We actively maintain and provide security updates for the following versions:
| Version | Supported |
|---|---|
| Latest | ✅ |
| < Latest | ❌ |
We take the security of the MultiAgentEval seriously. If you discover a security vulnerability, please follow these steps:
- Do NOT create a public GitHub issue for security vulnerabilities
- Send an email to [email protected] with the subject line: "Security Vulnerability Report"
- Include the following information:
- Description of the vulnerability
- Steps to reproduce the issue
- Potential impact assessment
- Any suggested fixes (if available)
- Your contact information for follow-up
- Acknowledgment: We will acknowledge receipt of your report within 48 hours
- Initial Assessment: We will provide an initial assessment within 5 business days
- Regular Updates: We will keep you informed of our progress every 7 days until resolution
- Resolution Timeline: We aim to resolve critical vulnerabilities within 30 days
We follow responsible disclosure practices:
- We will work with you to understand and resolve the issue
- We will credit you in our security advisory (unless you prefer to remain anonymous)
- We ask that you do not publicly disclose the vulnerability until we have released a fix
- Input Validation: Always validate and sanitize inputs, especially when executing AI agent code
- Sandboxing: Ensure proper isolation when running untrusted agent code
- Dependency Management:
- Keep dependencies up to date
- Use
pip-auditor similar tools to check for known vulnerabilities - Pin dependency versions in requirements files
- Code Execution:
- Use secure sandboxes for agent code execution
- Implement proper timeouts and resource limits
- Never execute agent code with elevated privileges
- Data Handling:
- Don't log sensitive information from agent interactions
- Sanitize outputs before storing or displaying
- Be cautious with file system access in evaluations
- API Keys and Secrets:
- Never commit API keys, tokens, or secrets to the repository
- Use environment variables or secure secret management
- Provide clear documentation on required environment variables
- Configuration:
- Use secure defaults in configuration files
- Validate configuration parameters
- Document security implications of configuration options
- Isolated Environment: Run evaluations in isolated environments (containers, VMs)

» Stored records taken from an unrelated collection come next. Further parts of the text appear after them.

(** Scaling the pivot row to a leading one. *)
Lemma gauss_normalize col q a b a' b' :
  q <> g0 -> (col < k)%nat ->
  (forall r c, (r < k)%nat -> (c < k)%nat ->
     a' r c = if decide (r = col) then gmul (a r c) q else a r c) ->
  (forall r x, (r < k)%nat -> (x < s)%nat ->
     b' r x = if decide (r = col) then gmul (b r x) q else b r x) ->
  gauss_inv k s sol col a b -> gauss_inv k s sol col a' b'.
Proof.
  intros Hq Hcol Ha Hb [Hs Hk Hu].
  assert (Hrow : forall r v, (r < k)%nat ->
    lsum (seq 0 k) (fun c => gmul (a' r c) (v c)) =
    gmul (if decide (r = col) then q else g1) (lsum (seq 0 k) (fun c => gmul (a r c) (v c)))).
  { intros r v Hr. rewrite <- lsum_scale. apply lsum_ext. intros c Hc%seq0_elem.
    rewrite Ha by done. case_decide; ring. }
  split.
  - intros r x Hr Hx. rewrite Hrow, Hb, Hs by done. case_decide; ring.
  - intros v Hv. apply Hk. intros r Hr. specialize (Hv r Hr).
    rewrite Hrow in Hv by done. apply gmul_eq_0 in Hv; [done|].
    case_decide; [done|apply g1_neq_g0].
  - intros j r Hj Hr. rewrite Ha, Hu by lia.
    case_decide as E1; [|done]. rewrite decide_False by lia. ring.
Qed.

(** Clearing the pivot column in every other row. *)
Lemma gauss_eliminate col a b a' b' :
  (col < k)%nat -> a col col = g1 ->
  (forall r c, (r < k)%nat -> (c < k)%nat ->
     a' r c = if decide (r = col) then a r c
              else gadd (a r c) (gmul (a r col) (a col c))) ->
  (forall r x, (r < k)%nat -> (x < s)%nat ->
     b' r x = if decide (r = col) then b r x
              else gadd (b r x) (gmul (a r col) (b col x))) ->
  gauss_inv k s sol col a b -> gauss_inv k s sol (S col) a' b'.
Proof.
  intros Hcol H1 Ha Hb [Hs Hk Hu].
  set (row r v := lsum (seq 0 k) (fun c => gmul (a r c) (v c))).
  assert (Hrow : forall r v, (r < k)%nat ->
    lsum (seq 0 k) (fun c => gmul (a' r c) (v c)) =
    if decide (r = col) then row r v
    else gadd (row r v) (gmul (a r col) (row col v))).
  { intros r v Hr. unfold row. case_decide as E.
    - apply lsum_ext. intros c Hc%seq0_elem. by rewrite Ha, decide_True.
    - rewrite <- lsum_scale, <- lsum_add. apply lsum_ext. intros c Hc%seq0_elem.
      rewrite Ha, decide_False by done. ring. }
  split.
  - intros r x Hr Hx. rewrite Hrow, Hb by done. unfold row. by rewrite !Hs.
  - intros v Hv. apply Hk. intros r Hr. fold (row r v).
    assert (H0 : row col v = g0).
    { rewrite <- (Hv col Hcol). by rewrite Hrow, decide_True. }
    specialize (Hv r Hr). rewrite Hrow in Hv by done. case_decide; [done|].
    rewrite <- Hv, H0. ring.
  - intros j r Hj Hr. rewrite Ha by lia.
    destruct (decide (j = col)) as [->|Hjc].
    + case_decide as E; [by subst|]. rewrite H1. apply eq_trans with (gadd (a r col) (a r col));
        [ring|apply gadd_self].
    + rewrite (Hu j r), (Hu j col) by lia. rewrite (decide_False (P := col = j)) by lia.
      case_decide as E; [done|]. ring.
Qed.

Lemma gauss_done a b r x :
  gauss_inv k s sol k a b -> (r < k)%nat -> (x < s)%nat -> b r x = sol r x.
Proof.
  intros [Hs _ Hu] Hr Hx. rewrite <- (Hs r x Hr Hx).
  rewrite (lsum_single _ _ r); [|apply NoDup_seq|by apply seq0_elem|].
  - rewrite Hu, decide_True by done. ring.
  - intros c Hc%seq0_elem Hne. rewrite Hu, decide_False by (done || lia). ring.
Qed.
End Gauss.

Definition ent (m : list (list Z)) (r c : nat) : gf := el (at2 m r c).

(** An [n] x [w] matrix of bytes. *)
Definition wf_row (w : nat) (row : list Z) : Prop := length row = w /\ bytes row.
Definition wf_mat (n w : nat) (m : list (list Z)) : Prop :=
  length m = n /\ Forall (wf_row w) m.

Lemma nth_u8 (l : list Z) i : bytes l -> u8 (nth i l 0).
Proof.
  intros H. destruct (nth_in_or_default i l 0) as [Hi | ->]; [|unfold u8; lia].
  eapply Forall_forall in H; [exact H|]. by apply list_elem_of_In.
Qed.

Lemma wf_nth n w m r : wf_mat n w m -> (r < n)%nat -> wf_row w (nth r m []).
Proof.
  intros [Hl Hm] Hr. eapply Forall_forall in Hm; [exact Hm|].
  apply list_elem_of_In, nth_In. lia.
Qed.

Lemma at2_u8 n w m r c : wf_mat n w m -> u8 (at2 m r c).
Proof.
  intros Hm. destruct (Nat.lt_ge_cases r n) as [Hr|Hr].
  - apply nth_u8. by eapply wf_nth.
  - unfold at2. rewrite (nth_overflow m) by (destruct Hm; lia).
    destruct c; unfold u8; cbn; lia.
Qed.

Lemma nth_insert {A} (l : list A) i j x d :
  (i < length l)%nat -> nth j (<[i := x]> l) d = if decide (i = j) then x else nth j l d.
Proof.
  intros Hi. rewrite !nth_lookup. case_decide as E.
  - subst j. by rewrite list_lookup_insert_eq.
  - by rewrite list_lookup_insert_ne.
Qed.

Lemma at2_insert m i row r c :
  (i < length m)%nat ->
  at2 (<[i := row]> m) r c = if decide (r = i) then nth c row 0 else at2 m r c.
Proof.
  intros Hi. unfold at2. rewrite nth_insert by done.
  do 2 case_decide; subst; done.
Qed.

Lemma wf_insert n w m i row :
  wf_mat n w m -> wf_row w row -> wf_mat n w (<[i := row]> m).
Proof.
  intros [Hl Hm] Hr. split; [by rewrite length_insert|]. by apply Forall_insert.
Qed.

(** ** Row operations *)
Lemma swap_wf n w m i j :
  wf_mat n w m -> (i < n)%nat -> (j < n)%nat -> wf_mat n w (swap_rows m i j).
Proof. intros. unfold swap_rows. repeat apply wf_insert; eauto using wf_nth. Qed.

Definition transpose_ (i j r : nat) : nat :=
  if decide (r = i) then j else if decide (r = j) then i else r.

Lemma swap_ent n w m i j r c :
  wf_mat n w m -> (i < n)%nat -> (j < n)%nat ->
  ent (swap_rows m i j) r c = ent m (transpose_ i j r) c.
Proof.
  intros [Hl _] Hi Hj. unfold ent, swap_rows, transpose_.
  rewrite !at2_insert by (rewrite ?length_insert; lia).
  repeat case_decide; subst; done.
Qed.

Lemma scale_wf n w m r q :
  wf_mat n w m -> (r < n)%nat -> u8 q -> wf_mat n w (scale_row m r q).
Proof.
  intros Hm Hr Hq. apply wf_insert; [done|]. destruct (wf_nth _ _ _ _ Hm Hr) as [Hl Hb].
  split; [by rewrite length_map|]. apply Forall_map.
  eapply Forall_impl; [exact Hb|]. auto with ints.
Qed.

Lemma scale_ent n w m i q r c :
  wf_mat n w m -> (i < n)%nat -> u8 q ->
  ent (scale_row m i q) r c = if decide (r = i) then gmul (ent m r c) (el q) else ent m r c.
Proof.
  intros Hm Hi Hq. unfold ent, scale_row. rewrite at2_insert by (destruct Hm; lia).
  case_decide as E; [subst|done].
  rewrite <- el_mul by eauto using at2_u8. f_equal.
  change 0 with ((fun v => gf_mul v q) 0) at 1. by rewrite map_nth.
Qed.

Lemma add_row_wf n w m r col f :
  wf_mat n w m -> (r < n)%nat -> (col < n)%nat -> wf_mat n w (add_row m r col f).
Proof.
  intros Hm Hr Hc. apply wf_insert; [done|].
  destruct (wf_nth _ _ _ _ Hm Hr) as [Hl _], (wf_nth _ _ _ _ Hm Hc) as [Hl' _].
  split; [rewrite length_zip_with; lia|].
  apply Forall_forall. intros x Hx. apply list_elem_of_lookup in Hx as [i Hi].
  apply lookup_zip_with_Some in Hi as (a & b & -> & _). apply to_u8_u8.
Qed.

Lemma add_row_ent n w m i col f r c :
  wf_mat n w m -> (i < n)%nat -> (col < n)%nat -> u8 f -> (c < w)%nat ->
  ent (add_row m i col f) r c =
  if decide (r = i) then gadd (ent m r c) (gmul (el f) (ent m col c)) else ent m r c.
Proof.
  intros Hm Hi Hcol Hf Hc. unfold ent, add_row. rewrite at2_insert by (destruct Hm; lia).
  case_decide as E; [subst|done].
  destruct (wf_nth _ _ _ _ Hm Hi) as [Hl _], (wf_nth _ _ _ _ Hm Hcol) as [Hl' _].
  pose proof (at2_u8 _ _ _ i c Hm). pose proof (at2_u8 _ _ _ col c Hm).
  rewrite <- el_mul, <- el_lxor by auto with ints.
  f_equal. unfold at2 in *.
  rewrite <- (to_u8_id (Z.lxor _ _)) by auto with ints.
  set (ri := nth i m []) in *. set (rc := nth col m []) in *.
  rewrite !nth_lookup, lookup_zip_with.
  destruct (lookup_lt_is_Some_2 ri c) as [x Hx]; [lia|].
  destruct (lookup_lt_is_Some_2 rc c) as [y Hy]; [lia|].
  by rewrite Hx, Hy.
Qed.

(** ** One column *)
Section Column.
Context (k s : nat) (sol : matrix).

(** The state of the elimination between two columns. *)
Definition mat_inv (col : nat) (ab : matrices) : Prop :=
  wf_mat k k ab.1 /\ wf_mat k s ab.2 /\
  gauss_inv k s sol col (ent ab.1) (ent ab.2).

Lemma find_pivot_spec a col n : forall pivot,
  let p := find_pivot a col pivot n in
  (pivot <= p <= pivot + n)%nat /\
  (forall r, (pivot <= r < p)%nat -> at2 a r col = 0) /\
  ((p < pivot + n)%nat -> at2 a p col <> 0).
Proof.
  induction n as [|n IH]; intros pivot; cbn.
  - repeat split; intros; lia.
  - destruct (Z.eqb_spec (at2 a pivot col) 0) as [E|E].
    + destruct (IH (S pivot)) as (H1 & H2 & H3). split; [lia|]. split.
      * intros r Hr. destruct (decide (r = pivot)) as [->|]; [done|]. apply H2; lia.
      * intros. apply H3; lia.
    + repeat split; intros; lia || done.
Qed.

- Network Access: Be cautious about agent network access during evaluations
- File System: Limit agent file system access to necessary directories only
- Resource Limits: Set appropriate CPU, memory, and time limits
- API Security: Use secure connections (HTTPS) for AI model APIs
- Authentication: Properly secure API keys and authentication tokens
- Rate Limiting: Implement appropriate rate limiting to prevent abuse
- Data Privacy: Be aware of data sent to external AI services
- This framework executes AI-generated code, which inherently carries security risks
- Always run in isolated, sandboxed environments
- Review agent outputs before execution in production environments
- AI agents may attempt to install or import external packages
- Use virtual environments and dependency isolation
- Monitor and control package installation during evaluations
- Evaluation results may contain sensitive information
- Implement proper access controls for evaluation data
- Consider data retention and deletion policies
- Assessment: We assess the severity and impact of reported vulnerabilities
- Fix Development: We develop and test fixes in private branches
- Coordinated Release: We coordinate the release of fixes with security advisories
- Communication: We communicate security updates through:
- GitHub Security Advisories
- Release notes
- Email notifications to maintainers
We use the following severity levels:
- Critical: Immediate threat to user security or data
- High: Significant security risk requiring prompt attention
- Medium: Important security issue with moderate impact
- Low: Minor security concern with limited impact
This project aims to follow security best practices including:
- OWASP security guidelines
- Secure coding practices for Python
- Container security best practices (when applicable)
- API security standards
For security-related questions or concerns:
- Security issues: [email protected]
- General questions: [email protected]
- Maintainer: [email protected]
We appreciate the security research community's efforts in keeping open source projects secure. Contributors who responsibly disclose security vulnerabilities will be acknowledged in our security advisories.
This security policy is reviewed and updated regularly to ensure it remains current with best practices and project needs.